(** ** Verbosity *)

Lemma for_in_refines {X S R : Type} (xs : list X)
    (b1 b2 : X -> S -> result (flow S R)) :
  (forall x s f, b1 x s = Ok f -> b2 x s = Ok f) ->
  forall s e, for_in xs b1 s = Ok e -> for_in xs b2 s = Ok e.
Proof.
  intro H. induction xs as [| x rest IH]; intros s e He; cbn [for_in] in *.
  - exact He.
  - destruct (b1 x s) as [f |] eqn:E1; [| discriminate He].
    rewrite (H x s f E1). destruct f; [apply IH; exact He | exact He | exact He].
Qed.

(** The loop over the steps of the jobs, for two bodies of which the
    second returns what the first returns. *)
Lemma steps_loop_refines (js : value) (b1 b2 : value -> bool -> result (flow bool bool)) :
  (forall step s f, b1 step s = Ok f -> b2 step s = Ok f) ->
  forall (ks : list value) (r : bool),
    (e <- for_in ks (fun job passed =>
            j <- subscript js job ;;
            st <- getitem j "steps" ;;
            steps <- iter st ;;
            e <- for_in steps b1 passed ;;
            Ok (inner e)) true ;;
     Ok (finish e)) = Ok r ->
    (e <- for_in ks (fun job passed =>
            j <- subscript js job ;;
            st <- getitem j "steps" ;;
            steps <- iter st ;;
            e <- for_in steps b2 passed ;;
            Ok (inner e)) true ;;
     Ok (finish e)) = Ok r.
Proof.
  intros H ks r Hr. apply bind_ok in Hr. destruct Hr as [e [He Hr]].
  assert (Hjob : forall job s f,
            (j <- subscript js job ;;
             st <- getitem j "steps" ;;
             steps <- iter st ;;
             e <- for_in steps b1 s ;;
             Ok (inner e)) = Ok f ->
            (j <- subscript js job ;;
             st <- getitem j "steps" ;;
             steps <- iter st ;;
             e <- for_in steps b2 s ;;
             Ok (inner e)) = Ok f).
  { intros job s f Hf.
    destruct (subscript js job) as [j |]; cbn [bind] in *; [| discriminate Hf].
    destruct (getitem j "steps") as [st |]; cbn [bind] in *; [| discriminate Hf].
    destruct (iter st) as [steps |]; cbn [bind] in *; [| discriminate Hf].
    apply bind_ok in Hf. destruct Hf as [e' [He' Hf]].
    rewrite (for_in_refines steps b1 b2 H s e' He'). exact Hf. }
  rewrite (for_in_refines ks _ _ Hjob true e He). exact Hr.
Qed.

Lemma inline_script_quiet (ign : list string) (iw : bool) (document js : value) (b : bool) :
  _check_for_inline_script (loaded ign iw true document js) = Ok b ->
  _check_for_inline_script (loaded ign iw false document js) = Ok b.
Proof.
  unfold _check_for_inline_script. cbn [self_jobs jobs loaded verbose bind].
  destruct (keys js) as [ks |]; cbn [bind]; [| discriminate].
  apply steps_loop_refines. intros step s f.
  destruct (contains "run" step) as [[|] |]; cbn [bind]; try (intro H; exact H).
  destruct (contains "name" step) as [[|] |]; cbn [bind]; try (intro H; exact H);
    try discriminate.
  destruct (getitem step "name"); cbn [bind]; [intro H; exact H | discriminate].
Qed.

▬▬▬▬▬▬

[ASSIGNED TASK] Transcribe all of the material exactly as it appears.

[RESPONSE BOX]
(** ** Verbosity *)

Lemma for_in_refines {X S R : Type} (xs : list X)
    (b1 b2 : X -> S -> result (flow S R)) :
  (forall x s f, b1 x s = Ok f -> b2 x s = Ok f) ->
  forall s e, for_in xs b1 s = Ok e -> for_in xs b2 s = Ok e.
Proof.
  intro H. induction xs as [| x rest IH]; intros s e He; cbn [for_in] in *.
  - exact He.
  - destruct (b1 x s) as [f |] eqn:E1; [| discriminate He].
    rewrite (H x s f E1). destruct f; [apply IH; exact He | exact He | exact He].
Qed.

(** The loop over the steps of the jobs, for two bodies of which the
    second returns what the first returns. *)
Lemma steps_loop_refines (js : value) (b1 b2 : value -> bool -> result (flow bool bool)) :
  (forall step s f, b1 step s = Ok f -> b2 step s = Ok f) ->
  forall (ks : list value) (r : bool),
    (e <- for_in ks (fun job passed =>
            j <- subscript js job ;;
            st <- getitem j "steps" ;;
            steps <- iter st ;;
            e <- for_in steps b1 passed ;;
            Ok (inner e)) true ;;
     Ok (finish e)) = Ok r ->
    (e <- for_in ks (fun job passed =>
            j <- subscript js job ;;
            st <- getitem j "steps" ;;
            steps <- iter st ;;
            e <- for_in steps b2 passed ;;
            Ok (inner e)) true ;;
     Ok (finish e)) = Ok r.
Proof.
  intros H ks r Hr. apply bind_ok in Hr. destruct Hr as [e [He Hr]].
  assert (Hjob : forall job s f,
            (j <- subscript js job ;;
             st <- getitem j "steps" ;;
             steps <- iter st ;;
             e <- for_in steps b1 s ;;
             Ok (inner e)) = Ok f ->
            (j <- subscript js job ;;
             st <- getitem j "steps" ;;
             steps <- iter st ;;
             e <- for_in steps b2 s ;;
             Ok (inner e)) = Ok f).
  { intros job s f Hf.
    destruct (subscript js job) as [j |]; cbn [bind] in *; [| discriminate Hf].
    destruct (getitem j "steps") as [st |]; cbn [bind] in *; [| discriminate Hf].
    destruct (iter st) as [steps |]; cbn [bind] in *; [| discriminate Hf].
    apply bind_ok in Hf. destruct Hf as [e' [He' Hf]].
    rewrite (for_in_refines steps b1 b2 H s e' He'). exact Hf. }
  rewrite (for_in_refines ks _ _ Hjob true e He). exact Hr.
Qed.

Lemma inline_script_quiet (ign : list string) (iw : bool) (document js : value) (b : bool) :
  _check_for_inline_script (loaded ign iw true document js) = Ok b ->
  _check_for_inline_script (loaded ign iw false document js) = Ok b.
Proof.
  unfold _check_for_inline_script. cbn [self_jobs jobs loaded verbose bind].
  destruct (keys js) as [ks |]; cbn [bind]; [| discriminate].
  apply steps_loop_refines. intros step s f.
  destruct (contains "run" step) as [[|] |]; cbn [bind]; try (intro H; exact H).
  destruct (contains "name" step) as [[|] |]; cbn [bind]; try (intro H; exact H);
    try discriminate.
  destruct (getitem step "name"); cbn [bind]; [intro H; exact H | discriminate].
Qed.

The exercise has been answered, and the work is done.